Spoken op de vlucht

Het hoofdverhaal gaat over Sije. Sije heeft vorige zomer zijn mama verloren en heeft het hier nog ontzettend moelijk mee. Wanneer zijn papa moet opgenomen worden in het ziekenhuis, en Sije bij de buren moet gaan logeren, loopt hij weg. Op het strand ontmoet hij Iene, die hem aan een schuilplaats helpt, een bunker die verscholen ligt in de duinen. Al gauw blijkt dat weglopen toch niet de beste oplossing is.

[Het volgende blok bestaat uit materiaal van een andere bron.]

Definition bits_split : FragSplit (list bool) := {|
  fg_split := fun f n => map (fun b => f ++ [b]) [false; true];
  fg_value := fun f => 0; fg_mask := fun f => 0; fg_mask_shift := fun f => 0
|}.
Definition bits_tree : FragTree (list bool) := {|
  fg_root := []; fg_bits := fun f => Z.of_nat (length f); fg_parent := @removelast bool; fg_contains := bits_prefix
|}.
(** the tree is the list of its leaves *)
Definition bits_leaves : @DirFragTree (list bool) (list (list bool)) := {|
  ft_is_leaf := fun f t => bool_decide (f ∈ t);
  ft_force_to_leaf := fun f t => f :: filter (fun g => bits_prefix f g = false) t;
  ft_split := fun f n t => (f ++ [false]) :: (f ++ [true]) :: filter (fun g => g <> f) t;
  ft_branch_or_leaf := fun f t => f;
  ft_leaves_under := fun f t => filter (fun g => bits_prefix f g = true) t;
  ft_pick := fun t n => default [] (head t);
  ft_dirfrags_under := fun f t l =>
    let r := filter (fun g => bits_prefix f g = true) l in
    (negb (bool_decide (r = [])) && bool_decide (Forall (fun g => g ∈ l) (filter (fun g => bits_prefix f g = true) t)), r)
|}.
Definition frag_const_ex : FragConst Z Q := {|
  OP_PREPARE := 1; OP_COMMIT := 2; OP_ROLLBACK := 3; OP_FINISH := 4; MDS_STATE_REJOIN := 10;
  ut_minus := fun t s => t - Qfloor s
|}.
Definition frag_contexts_ex : FragContexts Z := {|
  sub_marking := fun mdr => 3 * mdr; sub_frozen := fun mdr => 3 * mdr + 1; sub_store := fun mdr => 3 * mdr + 2
|}.
Definition dirent_ex : DirentTypes := {| DT_DIR := 4 |}.
#[local] Existing Instances nosnap64 dn_ops_ex bloom_ex store_ops_ex codec_ex commit_const_ex dirent_ex
  bits_split bits_tree bits_leaves frag_const_ex frag_contexts_ex.

#[local] Instance bits_leaves_ok : DirFragTreeOk (list bool) (list (list bool)).
Proof.
  split; cbn; intros fg t l.
  - intros b r f f0 [= _ <-] _ _ [Hp Hl]%list_elem_of_filter. done.
  - intros b r f [= _ <-] Hl Hp _. by apply list_elem_of_filter.
  - intros b r [= _ <-] Hn. by apply NoDup_filter.
  - intros r [= Hb <-]. apply andb_true_iff in Hb as [Hb _]. apply negb_true_iff in Hb. by apply bool_decide_eq_false in Hb.
Qed.
#[local] Instance bits_frag_order : FragOrderOk (list bool).
Proof. split; [|done]. cbn. induction f as [|[] f IH]; done. Qed.

Definition read_cdir : cdir Z Z :=
  mk_cdir (mk_fdir (mk_dfrag (repin 1 PIN_CHILD (state_set STATE_COMPLETE (state_set STATE_AUTH cobj_new))) items_ex 3 1 0 0 5 ∅) 0 0 0 false)
    (fnode_ex 4) [] 0 0 ∅ None None 0 None.
Definition read_sdir : Fragment.sdir Z Z Q (list bool) :=
  mk_sdir read_cdir [] CDIR_AUTH_DEFAULT 2 ∅ [] 0 ∅ [] [] [] [].
Definition one_env : Fragment.ienv Z :=
  mk_ienv (mk_fenv false false []) true true 3 5 (fun _ => mk_kid false nest_info_new nest_info_new false) (fun _ => (0, 0, 0)).
Definition one_inode : dinode Z Z Q (list bool) (list (list bool)) :=
  mk_dinode {[ [] := 10 ]} [[]] one_env ienv_ex true false false (0, -2) (fun s => Ok s) ∅.
Definition one_dir_cache : mcache Z Z Q (list bool) (list (list bool)) store_ex :=
  mk_mcache {[ 10 := mk_mdir 1 read_sdir ]} 20 {[ 1 := one_inode ]} objs_ex {[ 10 := ∅ ]} ∅ ∅ ∅ ∅.
Definition menv_ex : menv Z Q := mk_menv false false 13 (fun _ => 13) ∅ 7 100 30%Q false false false.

Sije neemt Ienes oma in vertrouwen en samen gaan ze op zoek naar een oplossing voor Sijes probleem.
Naast Sije, Iene en oma maken we ook kennis met D.E. schrijver. Een schrijver die zelf niet weet of hij wel schrijver is/wil zijn. Het lijkt alsof dit verhaal in het andere verhaal moest verweven worden. Zeker in het begin van het boek krijg je de indruk dat het verhaal van de schrijver los staat van het andere verhaal en er ook eigenlijk niet thuis hoort. Of zijn het de bedenkingen die de schrijver maakt, die me het gevoel geven dat zijn verhaal niet strookt met de verhaallijn van Iene, Sije en oma?

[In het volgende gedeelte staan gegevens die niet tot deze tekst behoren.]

Definition set_whoami (v : Z) (s : mds) : mds := ltac:(with_field s whoami v).
Definition set_incarnation (v : Z) (s : mds) : mds := ltac:(with_field s incarnation v).
Definition set_standby_for_rank (v : Z) (s : mds) : mds := ltac:(with_field s standby_for_rank v).
Definition set_standby_for_name (v : string) (s : mds) : mds := ltac:(with_field s standby_for_name v).
Definition set_standby_type (v : daemon_state) (s : mds) : mds := ltac:(with_field s standby_type v).
Definition set_standby_replaying (v : bool) (s : mds) : mds := ltac:(with_field s standby_replaying v).
Definition set_mdsmap (v : M) (s : mds) : mds := ltac:(with_field s mdsmap v).
Definition set_last_state (v : daemon_state) (s : mds) : mds := ltac:(with_field s last_state v).
Definition set_state (v : daemon_state) (s : mds) : mds := ltac:(with_field s state v).
Definition set_want (v : daemon_state) (s : mds) : mds := ltac:(with_field s want_state v).
Definition set_for_active (v : list C) (s : mds) : mds := ltac:(with_field s waiting_for_active v).
Definition set_for_replay (v : list C) (s : mds) : mds := ltac:(with_field s waiting_for_replay v).
Definition set_for_reconnect (v : list C) (s : mds) : mds := ltac:(with_field s waiting_for_reconnect v).
Definition set_for_resolve (v : list C) (s : mds) : mds := ltac:(with_field s waiting_for_resolve v).
Definition set_replay_queue (v : list C) (s : mds) : mds := ltac:(with_field s replay_queue v).
Definition set_for_peer (v : gmap Z (list C)) (s : mds) : mds := ltac:(with_field s waiting_for_active_peer v).
Definition set_nolaggy (v : list G) (s : mds) : mds := ltac:(with_field s waiting_for_nolaggy v).
Definition set_for_map (v : gmap Z (list C)) (s : mds) : mds := ltac:(with_field s waiting_for_mdsmap v).
Definition set_finished (v : list C) (s : mds) : mds := ltac:(with_field s finished_queue v).
Definition set_peer_epoch (v : gmap Z Z) (s : mds) : mds := ltac:(with_field s peer_mdsmap_epoch v).
Definition set_barrier (v : Z) (s : mds) : mds := ltac:(with_field s osd_epoch_barrier v).
Definition set_depth (v : Z) (s : mds) : mds := ltac:(with_field s dispatch_depth v).
Definition set_hb (v : bool) (s : mds) : mds := ltac:(with_field s hb v).
Definition set_tick_event (v : bool) (s : mds) : mds := ltac:(with_field s tick_event v).
Definition set_stopping (v : bool) (s : mds) : mds := ltac:(with_field s progress_stopping v).
Definition set_beacon (v : beacon T CS) (s : mds) : mds := ltac:(with_field s beacon_ v).
Definition set_reads (v : nat) (s : mds) : mds := ltac:(with_field s reads v).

De titel en de achterflap van het boek doen vermoeden dat het verhaal zich vooral zal afspelen rond Sije en zijn spoken. Het verleden, zijn moeder die gestorven is, dat blijft hem achtervolgen en hij moet een manier vinden om daarmee om te gaan. En hier blijf je op je honger zitten. De gevoelens, gedachten worden te weinig uitgewerkt. De grote kinderogen die je aanstaren op de kaft geven het geheel ook iets griezeligs. Niet echt een boek dat uitnodigt om even in te kijken. Het verhaal is vlot geschreven en leest ook fijn. Maar daar is dan ook alles mee gezegd. Enige diepgang of verrassende wendingen moet men van dit verhaal niet verwachten.